As way of caution, this is an unpublished decision1 and applies to this case only but the lesson is one to share.
The online payment and later premium invoice for further insurance did not estop an insurance company from its prior cancellation.
An insurance payment from Megna Bathroom & Tile Imports, a commercial bathroom and tile business, was due on May 28, 2013.
A payment was not made on May 28, 2013, but the insurance company said that the policy would be cancelled effective June 13, 2013, if no payment was received, but said the cancellation could be avoided if the premium was paid.
The policy of insurance started on Feb 13, 2013, and end on Feb 13, 2014. The May payment was an installment.
On June 13, 2013, the insurance company did not have record of payment and sent out a notice of cancellation.
On June 14, 2013, a fire caused damage to the property. At 4:05pm while the fire was burning and fire crews were on the scene, the plaintiff made a payment on the policy. This was an electronic payment made through the carrier’s web portal.
On June 17, 2013, the insurance company was notified of the loss.
On June 18, 2013, another insurance premium payment was made by the insureds. Again, this was done online via the same web portal.
The insurance company said that they would reinstate the policy if a list of losses from June 13 was provided by June 24. The insurance company did not receive the list and attempted to refund all the premiums paid electronically.
But soon after, the insurance company also sent the policyholders a bill for the next installment of insurance due on an August invoice. The policyholder refused to take the refund checks and paid the August invoice.

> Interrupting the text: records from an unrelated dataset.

(** X20: [format_timestamp], in both copies, returns nothing exactly for a
    missing value and for a text of spaces only; what it returns otherwise
    is not empty and has no space at either end; and applied to its own
    result it returns it unchanged. *)
Theorem format_timestamp_idempotent (ts : cell) :
  (format_timestamp ts = None ↔ ts = None ∨ ∃ s, ts = Some s ∧ strip s = "") ∧
  (format_timestamp_09 ts = None ↔
   ts = None ∨ ∃ s, ts = Some s ∧ strip s = "") ∧
  (∀ t, format_timestamp ts = Some t ∨ format_timestamp_09 ts = Some t →
        strip t = t ∧ t ≠ "") ∧
  format_timestamp (format_timestamp ts) = format_timestamp ts ∧
  format_timestamp_09 (format_timestamp_09 ts) = format_timestamp_09 ts.
Proof.
  destruct (format_timestamp_result ts) as (H1 & H2 & H3).
  split; [done|]. split; [done|]. split; [done|]. split.
  - destruct (format_timestamp ts) as [t|] eqn:E; [|done].
    destruct (H3 t) as [Ht Hne]; [by left|].
    destruct (format_timestamp_stripped t Ht Hne) as [-> _].
    destruct (proj1 (format_timestamp_shape ts t) E) as [Hc|Hlen].
    + by rewrite Hc.
    + unfold read_form. rewrite (proj2 (Nat.eqb_neq _ _) Hlen).
      by destruct (has_char ":" t).
  - destruct (format_timestamp_09 ts) as [t|] eqn:E; [|done].
    destruct (H3 t) as [Ht Hne]; [by right|].
    destruct (format_timestamp_stripped t Ht Hne) as [_ ->].
    pose proof (proj2 (format_timestamp_shape ts t) E) as Hlen.
    unfold read_form. by rewrite (proj2 (Nat.eqb_neq _ _) Hlen).
Qed.

Lemma format_timestamp_idempotent_witness :
  format_timestamp (Some " 223015 ") = Some "22:30:15" ∧
  format_timestamp (format_timestamp (Some " 223015 ")) = Some "22:30:15" ∧
  format_timestamp (Some "  ") = None.
Proof.
  destruct (format_timestamp_idempotent (Some " 223015 ")) as (_ & _ & _ & H & _).
  destruct (format_timestamp_idempotent (Some "  ")) as (H0 & _).
  split; [reflexivity|]. split.
  - rewrite H. reflexivity.
  - apply H0. right. exists "  ". split; reflexivity.
Defined.

(** X21: the two copies of [format_timestamp] differ in the order of their
    tests, and agree on every value but one kind: a text that, without the
    spaces around it, has exactly six characters and a colon among them.
    The copy of the query scripts returns such a text as it is, the copy
    of the complete query cuts it into three pairs. *)
Theorem format_timestamp_copies (s : string) :
  format_timestamp None = format_timestamp_09 None ∧
  (format_timestamp (Some s) = format_timestamp_09 (Some s) ↔
   ¬ (String.length (strip s) = 6%nat ∧ has_char ":" (strip s) = true)) ∧
  (String.length (strip s) = 6%nat → has_char ":" (strip s) = true →
   format_timestamp (Some s) = Some (strip s) ∧
   format_timestamp_09 (Some s) = Some (NightMeal.insert_colons (strip s))).
Proof.
  split; [done|].
  unfold format_timestamp, format_timestamp_09. cbv zeta.
  destruct (decide (strip s = "")) as [He|Hne].
  { rewrite He. simpl. split; [|done]. split; [|done]. by intros _ [? _]. }
  rewrite (bool_decide_eq_false_2 _ Hne).
  destruct (Nat.eqb_spec (String.length (strip s)) 6) as [Hlen|Hlen];
    destruct (has_char ":" (strip s)) eqn:Hc.
  - split; [|done]. split; [|by intros []].
    intros [= H]. symmetry in H. by apply insert_colons_differs in H.
  - split; [|done]. split; [|done]. by intros _ [_ ?].
  - split; [|done]. split; [|done]. by intros _ [? _].
  - split; [|done]. split; [|done]. by intros _ [? _].
Qed.

Lemma format_timestamp_copies_witness :
  format_timestamp (Some "8:30:5") = Some "8:30:5" ∧
  format_timestamp_09 (Some "8:30:5") = Some "8::30::5".
Proof.
  apply (format_timestamp_copies "8:30:5"); reflexivity.
Defined.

The Plaintiff argued that the insurance was in effect at the time of the fire. The argument raised was that defendant waived the cancellation by accepting premium payments after the loss and defendant should be compelled to cover the losses for the fire damage. You can’t act like the insurance is in place sending bills and act like the policy was cancelled by sending refunds. This inconsistent position was the basis for the argument the policy was in place and not canceled.
Defendant argued the policy was canceled effective June 13, 2013, end of story.
The trial court agreed with the insurance company and the case was appealed.
On appeal, the court explained why it did not find the waiver Plaintiff was seeking even though the company sent an invoice for an allegedly canceled policy.
The court said no evidence could be inferred that defendant intended to reinstate the policy by retaining plaintiff’s post-cancellation payments or otherwise.
Unlike the case cited by the insured, Englishtown Auction Sales, Inc., v. Mount Vernon Fire Insurance Company,2 no payments were made prior to the policy’s lapse and cancellation.
The court found no material facts were in dispute on the waiver issue, and defendant was entitled to summary judgment determining that because they effectively cancelled the policy prior to the fire, they were not obligated to cover plaintiff’s loss.
Now, in this case the facts showed that the payment was made while the fire was still burning and that is an important fact. But we must also consider what could happen should the payment have been made by the policyholder prior to the fire but not posted until during the fire.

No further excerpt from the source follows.